Dask

Dask is a Python library for parallel and distributed computing. Dask offers an array of tools such as Dask DataFrames, Dask Bags, Dask Delayed Functions and has machine learning integrations. We will foucus with Dask DataFrames.

Dask dataframes process data in parallel across multiple cores or machines.

Dask DataFrames coordinate many pandas DataFrames/Series arranged along the index.

Dask DataFrame is partitioned row-wise, grouping rows by index value for efficiency. These pandas objects may live on disk or on other machines.

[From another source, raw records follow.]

(** The [while] loop of line 197; [None] when [fuel] iterations were
    not enough to leave it. *)
Fixpoint crawl_loop (fuel : nat) (E : browser) (base_url : pystr)
    (max_pages : Z) (st : crawl_state) : option crawl_state :=
  match to_visit st with
  | current_url :: rest =>
      if Z.of_nat (size (visited st)) <? max_pages then
        match fuel with
        | O => None
        | S fuel =>
            let st := Crawl (pages st) (visited st) rest in
            crawl_loop fuel E base_url max_pages
              match page_links E current_url with
              | Some (origin, hrefs) =>
                  link_loop base_url max_pages
                    (filter (λ h, keep_link origin h = true) hrefs) st
              | None => st
              end
        end
      else Some st
  | [] => Some st
  end.

(** The end of [discover_pages_via_crawling] (lines 235-237), or the
    exception that left the [async with] block. *)
Definition crawl_end (raised : option pystr) (pages : list pystr)
    : ret * list pystr :=
  match raised with
  | Some msg => (Raises msg, pages)
  | None => (Returns (0 <? len pages), pages)
  end.

(** [discover_pages_via_crawling] with the browser [B]; the loop is
    given [max_pages] iterations, which [crawl_terminates] shows to be
    enough.  The browser is started (lines 192-194) and closed (line
    233) outside every [try]: what is raised there leaves the function,
    with [self.pages] as it is then. *)
Definition discover_pages_via_crawling (B : browser) (base_url : pystr)
    (start_url : pystr) (max_pages : Z) : option (ret * list pystr) :=
  match entered (play B) with
  | Some msg => Some (Raises msg, [start_url])
  | None =>
      match launched (play B) with
      | Some msg => Some (crawl_end (leaving (play B) (Some msg)) [start_url])
      | None =>
          st ← crawl_loop (Z.to_nat max_pages) B base_url max_pages
                 (Crawl [start_url] {[start_url]} [start_url]);
          Some (crawl_end (leaving (play B) (closed (play B) 0)) (pages st))
      end
  end.

Definition sitemap_url (base_url : pystr) : pystr :=
  base_url ++ py "/sitemap.xml".

(** The n-th crawl of a run, from the site root. *)
Definition crawl (E : env) (n : nat) (base_url : pystr) (max_pages : Z)
    : option (ret * list pystr) :=
  discover_pages_via_crawling (browsers E n) base_url base_url max_pages.

(** A crawl that is started inside the outer [try] (lines 172 and 177):
    when it raises, the handler of line 178 starts another one. *)
Definition crawl_in_try (E : env) (base_url : pystr) (max_pages : Z)
    : option (ret * list pystr) :=
  match crawl E 0 base_url max_pages with
  | Some (Raises _, _) => crawl E 1 base_url max_pages
  | first => first
  end.

(** [fetch_sitemap], started with [self.pages = pages].  The three
    places that fall back to crawling are the handlers of lines 169,
    174 and 178; what the crawl of line 182 raises leaves the
    function. *)
Definition fetch_sitemap (E : env) (base_url : pystr) (max_pages : Z)
    (pages : list pystr) : option (ret * list pystr) :=
  match requests_get E (sitemap_url base_url) with
  | Some response =>
      if status_code response =? 200 then
        match content response with
        | Some content =>
            match parsed_sitemap E base_url max_pages
                    (strip_declaration content) pages with
            | Some result => Some result
            | None => crawl_in_try E base_url max_pages
            end
        | None => crawl E 0 base_url max_pages
        end
      else crawl_in_try E base_url max_pages
  | None => crawl E 0 base_url max_pages
  end.

(** The invariant of the set of discovered pages: every page is on the
    site and none is listed twice. *)
Definition discovered (base_url : pystr) (l : list pystr) : Prop :=
  Forall (λ p, startswith p base_url = true) l ∧ NoDup l.

(** The top-level sitemap document, when it is served with status 200
    and parses. *)
Definition top_level (E : env) (base_url : pystr) : option pyval :=
  response ← requests_get E (sitemap_url base_url);
  if status_code response =? 200 then
    content ← content response;
    xmltodict_parse E (strip_declaration content)
  else None.

(** A use of Playwright in which nothing raises: the browser starts, is
    closed at the first call and the block is left. *)
Definition runs (P : playwright) : Prop :=
  entered P = None ∧ launched P = None ∧ closed P 0 = None ∧ exited P = None.

(** What a crawl hands back: [True] when its browser ran, and an
    exception otherwise. *)
Definition crawl_ret (B : browser) (r : ret) : Prop :=
  match r with
  | Returns b => b = true ∧ runs (play B)
  | Raises _ => ¬ runs (play B)
  | Falls_through => False
  end.

(** The invariant of the crawl loop, and the quantity that each of its
    iterations decreases. *)
Definition crawl_inv (base : pystr) (st : crawl_state) : Prop :=
  discovered base (pages st)
  ∧ (∀ x, x ∈ pages st ↔ x ∈ visited st)
  ∧ length (pages st) = size (visited st).

Definition crawl_measure (max_pages : Z) (st : crawl_state) : nat :=
  (Z.to_nat (max_pages - len (pages st)) + length (to_visit st))%nat.

End Discovery.


(** ** [scrape_page] and [scrape_all_pages] *)

Module Orchestrator.

Import Discovery.

(** How a call ends: it returns, it raises an exception whose [str] is
    [msg], or it never comes back. *)
Inductive outcome (A : Type) :=
  | Returned (a : A)
  | Raised (msg : pystr)
  | Blocked.
Arguments Returned {A} a.
Arguments Raised {A} msg.
Arguments Blocked {A}.

(** A [<meta>] element: its attributes [name], [property] and [content],
    [None] where [getAttribute] gives [null]. *)
Record meta_tag := MetaTag {
  name_attr : option pystr;
  property_attr : option pystr;
  content_attr : option pystr
}.

(** What the browser gives for one page when [goto],
    [wait_for_load_state], [title] and the first [page.evaluate] succeed
    (lines 289-322): the title, the text of the main content ([None] for
    a JavaScript [null]), the result of the second [page.evaluate] and
    the [<meta>] elements that the third one reads ([None] when the call
    raises). *)
Record rendered := Rendered {
  r_title : pystr;
  r_main : option pystr;
  r_paragraphs : option pystr;
  r_meta : option (list meta_tag)
}.

Record env := Env {
  discovery : Discovery.env;
  page_play : pystr → playwright;      (* the browser of one page *)
  render : pystr → option rendered;    (* [None]: lines 289-322 raise *)
  page_clock : pystr → pystr;          (* [datetime.now()] in a page *)
  final_clock : pystr;                 (* [datetime.now()] at the end *)
  first_raised : list pystr → nat      (* of the exceptions that the
                                          tasks of [asyncio.gather] raise,
                                          the one that is raised first *)
}.

(** The attributes of [SiteContentScraper] that the crawl reads. *)
Record scraper := Scraper {
  base_url : pystr;
  domain_name : pystr;
  max_concurrent : Z;
  chunk_size : Z
}.

Record page_record := PageRecord {
  url : pystr;
  title : pystr;
  content : pystr;
  chunks : list pystr;
  chunk_count : Z;
  metadata : gmap pystr pystr
}.

Record crawl_result := CrawlResult {
  domain : pystr;
  cr_domain_name : pystr;
  total_pages : Z;
  timestamp : pystr;
  total_chunks : Z;
  cr_pages : list page_record
}.

(** [not content or len(content.strip()) < 50] *)
Definition too_short (main : option pystr) : bool :=
  match main with
  | None => true
  | Some c => negb (Chunker.truthy c) || (len (strip c) <? 50)
  end.

(** [a || b] on two attribute values: [a] unless it is [null] or
    empty. *)
Definition js_or (a b : option pystr) : option pystr :=
  match a with
  | Some (_ :: _) => a
  | _ => b
  end.

(** The names that the script of lines 335-352 keeps (lines 344-345). *)
Definition kept_name (name : pystr) : bool :=
  str_in name [py "description"; py "keywords"; py "author"]
  || startswith name (py "og:") || startswith name (py "twitter:").

(** One step of [metaTags.forEach] (lines 340-349). *)
Definition meta_step (metadata : gmap pystr pystr) (meta : meta_tag)
    : gmap pystr pystr :=
  match js_or (name_attr meta) (property_attr meta), content_attr meta with
  | Some name, Some content =>
      if Chunker.truthy name && Chunker.truthy content && kept_name name
      then <[name := content]> metadata
      else metadata
  | _, _ => metadata
  end.

(** The object that the script returns. *)
Definition page_metadata (tags : list meta_tag) : gmap pystr pystr :=
  fold_left meta_step tags ∅.

(** The body of the [try] of [scrape_page] up to line 352: [None] when it
    raises. *)
Definition extract (E : env) (page_url : pystr)
    : option (pystr * pystr * gmap pystr pystr) :=
  r ← render E page_url;
  page_content ← (if too_short (r_main r) then r_paragraphs r else r_main r);
  tags ← r_meta r;
  Some (r_title r, page_content, page_metadata tags).

(** [scrape_page].  The browser is started outside the [try] (lines
    283-285); inside, what is raised (also by the [browser.close()] of
    line 355) reaches the handler of line 378, which closes the browser
    and returns [None]. *)
Definition scrape_page (S : scraper) (E : env) (page_url : pystr)
    : outcome (option page_record) :=
  let P := page_play E page_url in
  let handler (n : nat) : outcome (option page_record) :=
    match closed P n with
    | Some msg => Raised msg
    | None => Returned None
    end in
  match entered P with
  | Some msg => Raised msg
  | None =>
      let inside :=
        match launched P with
        | Some msg => Raised msg
        | None =>
            match extract E page_url with
            | Some (page_title, page_content, meta) =>
                match closed P 0 with
                | None =>
                    let page_chunks :=
                      Chunker.chunk_text (chunk_size S) page_content in
                    Returned
                      (Some (PageRecord page_url page_title page_content
                               page_chunks (len page_chunks)
                               (meta ∪ {[ py "source" := domain_name S ]}
                                     ∪ {[ py "last_modified" :=
                                            page_clock E page_url ]}
                                     ∪ {[ py "language" := py "fr" ]})))
                | Some _ => handler 1%nat
                end
            | None => handler 0%nat
            end
        end in
      match exited P with
      | Some msg => Raised msg
      | None => inside
      end
  end.

(** [l[:n]] *)
Definition slice_to {A} (n : Z) (l : list A) : list A :=
  if 0 <=? n then take (Z.to_nat n) l
  else take (length l - Z.to_nat (- n)) l.

Definition sum_Z (l : list Z) : Z := fold_left Z.add l 0.

Definition raised_of {A} (o : outcome A) : option pystr :=
  match o with
  | Raised msg => Some msg
  | _ => None
  end.

Definition returned_of {A} (o : outcome A) : option A :=
  match o with
  | Returned a => Some a
  | _ => None
  end.

(** [asyncio.gather] on the tasks (line 408): the results in the order of the
    tasks; when tasks raise, the exception that is raised first; and
    no return while a task is blocked and none raises. *)
Definition gather {A} (first : list pystr → nat) (tasks : list (outcome A))
    : outcome (list A) :=
  match omap raised_of tasks with
  | msg :: msgs => Raised (default msg ((msg :: msgs) !! first (msg :: msgs)))
  | [] =>
      if forallb (λ o, bool_decide (is_Some (returned_of o))) tasks
      then Returned (omap returned_of tasks)
      else Blocked
  end.

(** [bounded_scrape] (lines 402-404) under [asyncio.Semaphore(n)]: with
    [n = 0] no task gets past [async with semaphore]. *)
Definition bounded_scrape (S : scraper) (E : env) (page_url : pystr)
    : outcome (option page_record) :=
  if max_concurrent S =? 0 then Blocked else scrape_page S E page_url.

(** [scrape_all_pages] on a fresh scraper.  The outer [None] is a
    discovery that ran out of iterations; [Returned None] is
    [return None].  [asyncio.Semaphore] raises [ValueError] for a
    negative value (line 400). *)
Definition scrape_all_pages (S : scraper) (E : env) (max_pages : Z)
    : option (outcome (option crawl_result)) :=
  '(found, pages) ← fetch_sitemap (discovery E) (base_url S) max_pages [];
  match found with
  | Raises msg => Some (Raised msg)
  | _ =>
      if negb (ret_truthy found) then Some (Returned None)
      else
        let pages :=
          if max_pages <? len pages then slice_to max_pages pages
          else pages in
        if max_concurrent S <? 0
        then Some (Raised (py "Semaphore initial value must be >= 0"))
        else
          Some match gather (first_raised E)
                       (map (bounded_scrape S E) pages) with
               | Returned all_results =>
                   let successful_results := omap id all_results in
                   Returned
                     (Some (CrawlResult (base_url S) (domain_name S)
                              (len successful_results) (final_clock E)
                              (sum_Z (map chunk_count successful_results))
                              successful_results))
               | Raised msg => Raised msg
               | Blocked => Blocked
               end
  end.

Internally, a Dask DataFrame is split into many partitions, where each partition is one Pandas DataFrame. When our index is sorted and we know the values of the divisions of our partitions, then we can be clever and efficient with expensive algorithms (e.g. groupby’s, joins, etc…).

Use Cases:

Dask DataFrame is used in situations where pandas is commonly needed, usually when pandas fails due to data size or speed of computation. Common use cases are:

Dask DataFrame may not be the best choice in the following situations:

#Import libraries and datasets
import pandas as pd
import numpy as np
import scipy as sp
import seaborn as sns
import dask.datasets
import dask.dataframe as dd

df = sns.load_dataset('diamonds') # a pandas dataframe
df.to_csv('diamonds.csv') # can be saved to file

Transitioning to Dask DataFrames

Dask mimics most but not all of the well known pandas API syntax.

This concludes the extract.